“Energy Imbalance” is an issue in some children who weigh more than a healthy weight. In other words, they eat more calories than they burn in physical activities. Which is why they weight higher than healthy. These children may not have any emotional issues that contribute to overeating. It is necessary to teach such children about the healthy eating and healthy lifestyle. It will help them getting fit physically as well as mentally.

Some overweight children may still suffer from “disordered” or “Emotional” eating patterns. And some may have an actual binge eating disorder of level of depression. If that’s the case, the child may be using food and mal-adaptive eating behaviors to take care of emotional needs.

Let’s talk about the health risks of overeating

Weight gain is a major concern of overeating. And the ratio is increasing day by day. Children who are overweight or obese are at risk for serious health problems as they get older, including:

  • heart disease
  • diabetes
  • high blood pressure
  • high cholesterol
  • asthma
  • sleep apnea
  • some types of cancer

5 Ayurvedic Steps To A Healthier Weight Loss

Ways to improved health

By teaching and encouraging healthy eating habits, you are giving your child important tools for a lifetime of healthy living. Your guidance is important even for teens who may prepare their own snacks and meals and plan their own activities.

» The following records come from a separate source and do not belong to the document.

Record DesktopAssignment : Set := MkDesktopAssignment {
  SubjectType : string;
  SubjectID : string;
  DesktopVMID : Z;
  CreatedBy : string;
  AssignedAt : time
}.

Definition user_info (u : User) : UserInfo :=
  MkUserInfo (u_id u) (u_username u) (u_display_name u) (coalesce (u_password_hash u)) (u_role u) (u_disabled u)
    (u_created_at u).

Definition user_account (u : User) : UserAccount :=
  MkUserAccount (u_id u) (u_username u) (u_display_name u) (u_role u) (u_disabled u)
    (match u_password_hash u with Some _ => "local" | None => "oidc" end) (u_created_at u).

Definition scanManagedDesktop (d : ManagedDesktop) : DesktopInfo :=
  MkDesktopInfo (d_vmid d) (d_display_name d) (d_node d) (d_os_family d) (d_present d) (d_enabled d)
    (d_access_mode d) (coalesce (d_owner_user_id d)) (coalesce (d_identity_profile_id d)) (d_identity_state d)
    (coalesce (d_applied_identity_profile_id d)) (d_identity_last_error d) (d_identity_updated_at d)
    (d_first_seen_at d) (d_last_seen_at d) (d_updated_at d).

(** [UPDATE ... RETURNING] read with [QueryRow]: the updated row, or [e]. *)
Definition update_returning {R} (get : DB -> list R) (put : list R -> DB -> DB)
  (p : R -> bool) (f : R -> R) (e : error) : tx DB R :=
  t ← tgets get;
  r ← trow (select_one p t) e;
  tmod (put (update_where p f t));;
  mret (f r).

(** A foreign key of an inserted row: [23503] unless the referenced row exists. *)
Definition references (ok : bool) : tx DB unit := ensure ok (ErrPg ForeignKeyViolation).
Definition user_exists (s : DB) (id : string) : bool := exists_where (fun u => u_id u == id) (users s).
Definition ref_user_opt (s : DB) (o : option string) : bool :=
  match o with Some id => user_exists s id | None => true end.

Definition isForeignKeyViolation (e : error) : bool := e == ErrPg ForeignKeyViolation.
Definition fk_not_found (e : error) : error := if isForeignKeyViolation e then ErrNotFound else e.
Definition unique_conflict (e : error) : error := if e == ErrPg UniqueViolation then ErrConflict else e.

Section access.
Context `{UnicodeLower} (now : time).

(** ** The revocation queue *)
Definition queue_revocation (reason : revocation_reason) (b : GuestIdentityBinding) : tx DB unit :=
  tmod (fun s => s <| guest_identity_revocations :=
    upsert (fun q => (q_desktop_vmid q == b_desktop_vmid b) && (q_user_id q == b_user_id b) &&
                     (q_guest_username q == b_guest_username b))
           (fun q => q <| q_requested_revision := q_requested_revision q + 1; q_reason := reason;
                          q_last_error := ""; q_updated_at := now |>)
           (MkGuestIdentityRevocation (b_desktop_vmid b) (b_user_id b) (b_guest_username b) 1 0 reason "" now)
           (guest_identity_revocations s) |>).

Definition queueGuestIdentityRevocations (p : GuestIdentityBinding -> bool) (reason : revocation_reason) : tx DB unit :=
  affected ← update_guest_identity_bindings p (fun b => b <| b_state := BDisabled; b_updated_at := now |>);
  tfold (queue_revocation reason) affected.

(** ** [commitAccessChange] *)
Definition commitAccessChange : tx DB unit :=
  s ← tget;
  queueGuestIdentityRevocations (fun b => (b_state b != BDisabled) &&
    negb (effective_user_desktop_access s (b_user_id b) (b_desktop_vmid b))) AccessRemoved;;
  s ← tget;
  update_desktop_connections
    (fun c => conn_open c && negb (effective_user_desktop_access s (c_user_id c) (c_desktop_vmid c)))
    (fun c => c <| c_state := CRevoking; c_termination_required := true; c_updated_at := now |>);;
  s ← tget;
  update_desktop_leases now
    (fun l => (l_state l == LActive) && negb (agent_desktop_access s (l_agent_id l) (by_text (l_desktop_id l))))
    (fun l => l <| l_state := LRevoked; l_control_epoch := l_control_epoch l + 1; l_updated_at := now |>);;
  mret tt.

Definition DesktopConnectionTerminationRequired (id : string) : tx DB bool :=
  s ← tget;
  c ← trow (select_one (fun c => c_id c == id) (desktop_connection_sessions s)) ErrNoRows;
  mret (c_termination_required c || (c_expires_at c <=? now)).

(** ** Users *)
Definition insert_user (u : User) : tx DB unit :=
  t ← tgets users;
  ensure (negb (exists_where (fun v => (u_id v == u_id u) || (u_username_normalized v == u_username_normalized u)) t))
    (ErrPg UniqueViolation);;
  tmod (fun s => s <| users := t ++ [u] |>).

Definition IsInitialized : tx DB bool := tgets (fun s => exists_where (fun _ => true) (users s)).

Definition CreateInitialAdmin (user : UserInfo) : tx DB unit :=
  exists' ← IsInitialized;
  ensure (negb exists') ErrAlreadyInitialized;;
  insert_user (MkUser (UserID user) (Username user) (ToLower (Username user)) (UserDisplayName user)
                      (Some (PasswordHash user)) PlatformAdmin false now now).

  • Be a good role model. Choose healthy foods and snacks for yourself.
  • Have healthy snacks in your home (for example, fruits like apples and bananas, raw vegetables like carrots and celery, or low-fat yogurt).
  • Include plenty of low-fat proteins, vegetables, and whole grains in the meals you make.
  • Keep giving your child healthy food. Children are not always open to new things right away. If you continue to offer healthy choices, you will improve the chances that your child will develop healthy eating habits.
  • Teach your child how to make healthy choices for school lunches.
  • Avoid fast-food dining. If you do eat at a fast-food or sit-down restaurant, choose the healthiest meals available.
  • Forget the “clean plate rule.” Your child should stop eating when he or she feels full.

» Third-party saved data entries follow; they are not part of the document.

(** Everything issued on a VM so far is below its next epoch. *)
Lemma lease_below_next s l v : lease_inv s -> In l (desktop_leases s) -> 0 < v -> l_desktop_id l = itoa v ->
  l_control_epoch l < next_epoch s v.
Proof.
  intros HI Hl Hv E. destruct (li_leases _ HI _ Hl) as (d' & e & Hd' & Ht' & Ee & Hb & _).
  assert (d_vmid d' = v) as <- by (apply itoa_pos_inj; [by apply HI | done | congruence]).
  unfold next_epoch. rewrite Ee. lia.
Qed.

Lemma rev_below_next s q v : lease_inv s -> In q (desktop_computer_revocations s) -> r_desktop_vmid q = v ->
  r_control_epoch q < next_epoch s v.
Proof.
  intros HI Hq <-. destruct (li_queue _ HI _ Hq) as (Hv & _ & e & Ee & Hb & _). unfold next_epoch. rewrite Ee. lia.
Qed.

Section insertion.
Context (now : time).

(** The effect of an accepted INSERT on the fences. *)
Section inserted.
Context (s s' : DB) (r : DesktopLease) (d : ManagedDesktop) (HI : lease_inv s)
  (Hfr : lease_frame s s') (Hidx : lease_indexes (desktop_leases s') = true)
  (HL : desktop_leases s' = desktop_leases s ++ [r])
  (HR : desktop_computer_revocations s' = desktop_computer_revocations s)
  (Hd : In d (managed_desktops s)) (Ht : l_desktop_id r = itoa (d_vmid d)) (Ha : l_state r = LActive)
  (He : l_control_epoch r = next_epoch s (d_vmid d))
  (Hc : forall v, current_epoch s' v = if decide (v = d_vmid d) then Some (next_epoch s (d_vmid d)) else current_epoch s v).

Lemma inserted_grow : epochs_grow s s'.
Proof.
  intros v e Hv E. rewrite Hc. destruct (decide (v = d_vmid d)) as [-> |]; [| exists e; split; [done | lia]].
  unfold next_epoch. rewrite E. eexists. split; [done | lia].
Qed.

Lemma inserted_next_pos v : 0 < v -> 0 < next_epoch s v.
Proof.
  intros Hv. unfold next_epoch. destruct (current_epoch s v) as [e |] eqn:E; [| lia].
  pose proof (li_epoch _ HI _ _ Hv E). lia.
Qed.

Lemma inserted_old_lease l : In l (desktop_leases s) -> lease_ok s' l.
Proof.
  intros Hl. destruct (li_leases _ HI _ Hl) as (d' & e & Hd' & Ht' & Ee & Hb & Heq).
  destruct (inserted_grow _ _ (li_pos _ HI _ Hd') Ee) as (e' & Ee' & Hle).
  exists d', e'. rewrite (lease_frame_get managed_desktops _ _ (fun _ => eq_refl) Hfr). split_and!; try (done || lia).
  intros Hla. specialize (Heq Hla). rewrite Hc in Ee'.
  destruct (decide (d_vmid d' = d_vmid d)) as [E |]; [| congruence].
  apply andb_true_iff in Hidx as [_ HX]. rewrite HL in HX.
  assert (l = r) as ->.
  { eapply (unique_index_inj _ _ _ _ (l_desktop_id r) HX); [apply in_app_iff; auto | apply in_app_iff; simpl; auto | |];
      cbv beta; rewrite bool_decide_true by done; congruence. }
  pose proof (lease_below_next s r _ HI Hl (li_pos _ HI _ Hd) Ht). lia.
Qed.

Lemma inserted_inv : lease_inv s'.
Proof.
  pose proof (lease_frame_get managed_desktops _ _ (fun _ => eq_refl) Hfr) as HD.
  pose proof (li_pos _ HI _ Hd) as Hpos. pose proof (inserted_next_pos _ Hpos) as Hnp.
  constructor; [intros x; rewrite HD; apply HI | | done | |].
  - intros v e Hv. rewrite Hc. destruct (decide _); [intros [= <-]; done | by apply HI].
  - intros l Hl. rewrite HL in Hl. apply in_app_iff in Hl as [Hl | [<- | []]]; [by apply inserted_old_lease |].
    exists d, (next_epoch s (d_vmid d)). rewrite HD, Hc, decide_True by done. split_and!; try (done || lia).
  - intros q Hq. rewrite HR in Hq. destruct (li_queue _ HI _ Hq) as (Hv & Hb & e & Ee & Hbe & Hl').
    destruct (inserted_grow _ _ Hv Ee) as (e' & Ee' & Hle). split; [done |]. split; [done |]. exists e'.
    split_and!; try (done || lia). intros l Hl Hla Hdl. rewrite HL in Hl. apply in_app_iff in Hl as [Hl | [<- | []]]; [by apply Hl' |].
    rewrite He. apply rev_below_next; try done. apply itoa_pos_inj; try done. congruence.
Qed.
End inserted.

Lemma insert_lease_ok new s r s' :
  lease_inv s -> l_state new = LActive -> insert_desktop_lease now new s = inr (r, s') ->
  lease_inv s' /\ epochs_grow s s' /\ lease_frame s s' /\ desktop_leases s' = desktop_leases s ++ [r] /\
  (exists e, r = new <| l_control_epoch := e |>) /\ native_reserved s (l_desktop_id new) = false /\
  (forall l, In l (desktop_leases s) -> l_desktop_id l = l_desktop_id r -> l_control_epoch l < l_control_epoch r) /\
  (forall q, In q (desktop_computer_revocations s') -> itoa (r_desktop_vmid q) = l_desktop_id r ->
     r_control_epoch q < l_control_epoch r) /\ agent_guest_sessions s' = agent_guest_sessions s.
Proof.
  intros HI Hnew H. apply insert_lease_inr in H as (Hfr & Hidx & Hnat & HL & Hag & HR & d & Hd & Ht & Er & He).
  assert (forall v, current_epoch s' v = if decide (v = d_vmid d) then Some (next_epoch s (d_vmid d)) else current_epoch s v) as Hc.
  { intros v. by destruct (current_epoch_advance _ _ _ _ _ v He) as [_ Hc]. }
  destruct (current_epoch_advance _ _ _ _ _ (d_vmid d) He) as [He1 _].
  assert (l_state r = LActive /\ l_desktop_id r = itoa (d_vmid d)) as [Hra Hrd] by (rewrite Er; by split).
  pose proof (li_pos _ HI _ Hd) as Hpos.
  split_and!; eauto using inserted_inv, inserted_grow.
  - intros l Hl E. rewrite He1. apply lease_below_next; try done. congruence.
  - intros q Hq E. rewrite He1. rewrite HR in Hq. apply rev_below_next; try done.
    apply itoa_pos_inj; [by apply (li_queue _ HI) | done | congruence].
Qed.
End insertion.

(** ** The operations *)
Section operations.
Context (now : time).

(** The statement of [ReleaseDesktopLease], [RevokeDesktopLeases] and
    [QueueExpiredComputerLeases]. *)
Lemma close_leases_inv q st s l s' :
  st <> LActive -> lease_inv s -> close_leases now q st s = inr (l, s') ->
  lease_inv s' /\ lease_frame s s' /\ epochs_grow s s' /\
  l = List.map snd (changed (fun l => q l && (l_state l == LActive)) (desktop_leases s) (desktop_leases s')) /\
  (forall o, In o (desktop_leases s) -> q o = true -> l_state o = LActive ->
     exists n, In n (desktop_leases s') /\ l_id n = l_id o /\ l_state n = st /\
       l_desktop_id n = l_desktop_id o /\ l_control_epoch o < l_control_epoch n /\ closed_out o n s').
Proof.
  intros Hst HI H. unfold close_leases in H. pose proof H as H0. apply update_leases_inr in H0 as (_ & _ & El & _).
  apply close_inv in H as (HI' & Hfr & Hg & HF & Hco & _); [| | | done].
  - split_and!; try done. intros o Ho Hq Ha.
    destruct (changed_in_l _ (fun l => q l && (l_state l == LActive)) _ _ _ HF Ho) as (n & Hn);
      [by rewrite Hq, Ha |].
    exists n. destruct (Hco _ _ Hn) as [Hout Hlt]. apply (changed_in _ _ _ _ _ _ HF) in Hn as (_ & Hin & Hp & Hrow).
    unfold closed_row in Hrow. rewrite Hp in Hrow. destruct Hrow as (d & _ & _ & -> & _). split_and!; done.
  - intros l0 Hp. b2p. tauto.
  - intros l0. simpl. done.
Qed.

Benefits of Physical Activity

Physical activity has many benefits, including the following:

  • Helps the body burn calories instead of storing them as body fat.
  • Helps keep blood sugar levels more balanced and in a normal range (especially important for children who have, or are at risk for, diabetes).
  • Lowers blood pressure and cholesterol levels.
  • Helps make bones and muscles strong.
  • Builds strength and endurance.
  • Decreases stress and improves sleep and mental well-being.

What can I do to encourage my child to be more physically active?

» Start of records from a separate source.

(* ===== verification/StoreConn.v ===== *)
(** * Desktop connections and guest revocation ([internal/store/store.go], [guest_revocation.go])

    The life of a logical desktop connection
    (active -> revoking -> revoked/expired), and the durable queue that tells
    Guests to end an OS login.  [now] is the transaction time, [stmt] the
    statement timestamp, [clock] Go's [time.Now()]. *)
From stdpp Require Import base strings list.
From Stdlib Require Import ZArith Lia.
From S2P Require Import Prelude GoStrings Db Triggers TriggerLemmas StoreAccess.

Local Open Scope string_scope.
Local Open Scope list_scope.
Local Open Scope Z_scope.

(** The identity of a connection the caller asks for. *)
Record ConnectionRequest : Set := MkConnectionRequest {
  ConnID : string;
  ConnUserID : string;
  ConnVMID : Z;
  ConnGuestUsername : string;
  ConnExpiresAt : time
}.

Record RevocationItem : Set := MkRevocationItem {
  RevVMID : Z;
  RevUserID : string;
  RevGuestUsername : string;
  Revision : Z;
  Reason : revocation_reason
}.

Definition revocation_item (q : GuestIdentityRevocation) : RevocationItem :=
  MkRevocationItem (q_desktop_vmid q) (q_user_id q) (q_guest_username q) (q_requested_revision q) (q_reason q).

Definition reason_text (r : revocation_reason) : string :=
  match r with AccessRemoved => "access_removed" | CredentialRevoked => "credential_revoked" | ExpiredSession => "expired" end.

Section connections.
Context `{Collation} (now : time).

(** ** Creation *)
Definition insert_desktop_connection (row : DesktopConnectionSession) : tx DB DesktopConnectionSession :=
  check (match c_native_session_digest row with
         | Some dg => (1 <=? slen dg) && (slen dg <=? 128) | None => true end);;
  t ← tgets desktop_connection_sessions;
  ensure (connection_indexes (t ++ [row])) (ErrPg UniqueViolation);;
  tmod (fun s => s <| desktop_connection_sessions := t ++ [row] |>);;
  mret row.

Definition connection_allowed (s : DB) (r : ConnectionRequest) (nativeDigest : option bytes) (boundNative : bool) : bool :=
  effective_user_desktop_access s (ConnUserID r) (ConnVMID r) &&
  (match nativeDigest with
   | None => true
   | Some dg => exists_where (fun n => (ns_token_digest n == dg) && (ns_user_id n == ConnUserID r) &&
                  (now <? ns_expires_at n)) (native_sessions s)
   end) &&
  negb (guest_revocation_pending s (ConnVMID r)) &&
  (boundNative ||
   negb (exists_where (fun a => (a_desktop_vmid a == ConnVMID r) &&
           ((a_user_id a == ConnUserID r) || native_reservation a)) (native_guest_accounts s))).

Definition insertDesktopConnectionSession (r : ConnectionRequest) (nativeDigest : option bytes) (boundNative : bool)
  : tx DB DesktopConnectionSession :=
  s ← tget;
  ensure (connection_allowed s r nativeDigest boundNative) ErrNotFound;;
  c ← tcatch (insert_desktop_connection
        (MkDesktopConnectionSession (ConnID r) (ConnUserID r) (ConnVMID r) (ConnGuestUsername r) CActive
           (ConnExpiresAt r) now now None false nativeDigest)) unique_conflict;
  update_guest_identity_bindings (fun b => (b_desktop_vmid b == ConnVMID r) && (b_user_id b == ConnUserID r))
    (fun b => b <| b_session_expires_at := Some (ConnExpiresAt r); b_updated_at := now |>);;
  mret c.

Definition createDesktopConnectionSession (r : ConnectionRequest) (nativeDigest : option bytes) :=
  insertDesktopConnectionSession r nativeDigest false.
Definition CreateDesktopConnectionSession (r : ConnectionRequest) := createDesktopConnectionSession r None.

Definition CreateNativeDesktopConnectionSession (clock : time) (r : ConnectionRequest) (nativeDigest : bytes) :=
  ensure (negb ((slen nativeDigest =? 0) || negb (clock <? ConnExpiresAt r))) ErrNotFound;;
  createDesktopConnectionSession r (Some nativeDigest).

(** ** Revocation *)
Definition begin_revoke (p : DesktopConnectionSession -> bool) : tx DB (list DesktopConnectionSession) :=
  update_desktop_connections (fun c => p c && conn_open c)
    (fun c => c <| c_state := CRevoking; c_updated_at := now |>).

Definition BeginRevokeDesktopConnections (vmid : Z) := begin_revoke (fun c => c_desktop_vmid c == vmid).
Definition BeginRevokeUserDesktopConnections (userID : string) := begin_revoke (fun c => c_user_id c == userID).

Definition DesktopConnectionByID (id : string) : tx DB DesktopConnectionSession :=
  s ← tget;
  trow (select_one (fun c => c_id c == id) (desktop_connection_sessions s)) ErrNotFound.

Definition BeginRevokeDesktopConnection (id userID : string) : tx DB DesktopConnectionSession :=
  l ← begin_revoke (fun c => (c_id c == id) && (c_user_id c == userID));
  match l with
  | c :: _ => mret c
  | [] =>
      s ← tget;
      trow (select_one (fun c => (c_id c == id) && (c_user_id c == userID) &&
              ((c_state c == CRevoked) || (c_state c == CExpired))) (desktop_connection_sessions s)) ErrNotFound
  end.

(** A connection whose transport is gone: its own deadline, an unredeemed
    expired ticket, or a redeemed tunnel that closed or lost its lease. *)
Definition ticket_spent (stmt : time) (t : GatewayTicket) : bool :=
  match t_consumed_at t with
  | None => t_expires_at t <=? stmt
  | Some _ => (t_closed_at t != None) || (match t_lease_until t with Some l => l <=? stmt | None => false end)
  end.

Definition connection_due (stmt : time) (s : DB) (c : DesktopConnectionSession) : bool :=
  (c_state c == CRevoking) ||
  ((c_state c == CActive) &&
   ((c_expires_at c <=? stmt) ||
    exists_where (fun t => (t_connection_id t == c_id c) && ticket_spent stmt t) (gateway_session_tickets s))).

Definition due_limit (limit : Z) : Z := if (limit <=? 0) || (1000 <? limit) then 100 else limit.

Definition due_connections (stmt : time) (limit : Z) (s : DB) : list DesktopConnectionSession :=
  take (Z.to_nat (due_limit limit))
    (order_by (then_by (asc c_expires_at) (fun a b => text_le (c_id a) (c_id b)))
       (rows (connection_due stmt s) (desktop_connection_sessions s))).

Definition DesktopConnectionsDueForRevocation (stmt : time) (limit : Z) : tx DB (list DesktopConnectionSession) :=
  s ← tget;
  let due := due_connections stmt limit s in
  update_desktop_connections (fun c => existsb (fun d => c_id d == c_id c) due)
    (fun c => c <| c_state := CRevoking; c_updated_at := now |>).

Definition parse_terminal (state : string) : option connection_state :=
  if state == "revoked" then Some CRevoked else if state == "expired" then Some CExpired else None.

Definition MarkDesktopConnectionClosed (id state : string) : tx DB unit :=
  st ← trow (parse_terminal state) ErrInvalid;
  update_desktop_connections (fun c => (c_id c == id) && (c_state c == CRevoking))
    (fun c => c <| c_state := st; c_closed_at := Some now; c_updated_at := now |>);;
  mret tt.

(** ** Guest identity bindings *)
Definition PutGuestIdentityBinding (vmid : Z) (userID profileID guestUsername : string)
  (state : option binding_state) (lastError : string) : tx DB GuestIdentityBinding :=
  let st := default BProvisioning state in
  let row := MkGuestIdentityBinding vmid userID (nullif profileID) guestUsername st lastError now None in
  s ← tget;
  let same b := (b_desktop_vmid b == vmid) && (b_user_id b == userID) in
  if exists_where same (guest_identity_bindings s) then
    references (profile_exists s (nullif profileID));;
    l ← update_guest_identity_bindings same
          (fun b => b <| b_profile_id := nullif profileID; b_guest_username := guestUsername; b_state := st;
                         b_last_error := lastError; b_updated_at := now |>);
    trow (head l) ErrNoRows
  else
    let t := guest_identity_bindings s ++ [row] in
    ensure (binding_indexes t) (ErrPg UniqueViolation);;
    references (exists_where (by_vmid vmid) (managed_desktops s) && user_exists s userID &&
                profile_exists s (nullif profileID));;
    tmod (fun s => s <| guest_identity_bindings := t |>);;
    mret row.

Definition GuestIdentityBindingsForDesktop (vmid : Z) : tx DB (list GuestIdentityBinding) :=
  tgets (fun s => order_by (fun a b => text_le (b_guest_username a) (b_guest_username b))
                    (rows (fun b => b_desktop_vmid b == vmid) (guest_identity_bindings s))).

(** ** The guest revocation queue *)
Definition QueueExpiredGuestIdentitiesForDesktop (vmid : Z) : tx DB unit :=
  queueGuestIdentityRevocations now
    (fun b => (b_state b != BDisabled) &&
              (match b_session_expires_at b with Some e => e <=? now | None => false end) &&
              ((vmid =? 0) || (b_desktop_vmid b == vmid))) ExpiredSession.
Definition QueueExpiredGuestIdentities : tx DB unit := QueueExpiredGuestIdentitiesForDesktop 0.

Definition PendingGuestIdentityRevocations (vmid : Z) : tx DB (list RevocationItem) :=
  tgets (fun s => List.map revocation_item (take 100
    (order_by (then_by (asc q_updated_at) (then_by (asc q_desktop_vmid) (fun a b => text_le (q_user_id a) (q_user_id b))))
       (rows (fun q => q_pending q && ((vmid =? 0) || (q_desktop_vmid q == vmid))) (guest_identity_revocations s))))).

Definition item_current (item : RevocationItem) (q : GuestIdentityRevocation) : bool :=
  (q_desktop_vmid q == RevVMID item) && (q_user_id q == RevUserID item) &&
  (q_guest_username q == RevGuestUsername item) && (q_requested_revision q == Revision item) &&
  (q_completed_revision q <? Revision item).

Definition CompleteGuestIdentityRevocation (item : RevocationItem) : tx DB unit :=
  Q ← tgets guest_identity_revocations;
  tmod (fun s => s <| guest_identity_revocations :=
    update_where (item_current item)
      (fun q => q <| q_completed_revision := Revision item; q_last_error := ""; q_updated_at := now |>) Q |>);;
  ensure (bool_decide (rows_affected (item_current item) Q = 1%nat)) ErrConflict;;
  update_guest_identity_bindings
    (fun b => (b_desktop_vmid b == RevVMID item) && (b_user_id b == RevUserID item) &&
              (b_guest_username b == RevGuestUsername item))
    (fun b => b <| b_session_expires_at := @None time; b_state := BDisabled; b_updated_at := now |>);;
  update_desktop_connections
    (fun c => (c_desktop_vmid c == RevVMID item) && (c_user_id c == RevUserID item) &&
              (c_guest_username c == RevGuestUsername item) && conn_open c)
    (fun c => c <| c_state := if c_expires_at c <=? now then CExpired else CRevoked; c_closed_at := Some now;
                   c_updated_at := now; c_termination_required := true |>);;
  insert_audit now None "guest_identity.revoked" "success" (Some "virtual_machine") (Some (itoa (RevVMID item)))
    (JObj [("reason", JStr (reason_text (Reason item))); ("revision", JNum (itoa (Revision item)));
           ("user_id", JStr (RevUserID item)); ("vmid", JNum (itoa (RevVMID item)))]).

Definition RecordGuestIdentityRevocationFailure (item : RevocationItem) : tx DB unit :=
  tmod (fun s => s <| guest_identity_revocations :=
    update_where (item_current item)
      (fun q => q <| q_last_error := "Guest revocation is pending"; q_updated_at := now |>)
      (guest_identity_revocations s) |>).

Definition RevokeNativeSession (digest : bytes) : tx DB unit :=
  t ← tgets native_sessions;
  match select_one (fun n => ns_token_digest n == digest) t with
  | None => mret tt
  | Some n =>
      let userID := ns_user_id n in
      tmod (fun s => s <| native_sessions := delete_where (fun n => ns_token_digest n == digest) t |>);;
      update_desktop_connections (fun c => (c_user_id c == userID) && conn_open c)
        (fun c => c <| c_state := CRevoking; c_termination_required := true; c_updated_at := now |>);;
      queueGuestIdentityRevocations now (fun b => b_user_id b == userID) CredentialRevoked
  end.
Definition DeleteNativeSession (tokenDigest : bytes) : tx DB unit := RevokeNativeSession tokenDigest.
End connections.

Limit your child’s screen time to no more than 1 to 2 hours a day. Screen time includes playing video or computer games, surfing the internet, texting, and watching TV or DVDs. Set a good example by limiting your own screen time, too.

Help your child find physical activities he or she enjoys. For example, your child might enjoy participating in team sports, dancing, playing outdoors, or doing volunteer work.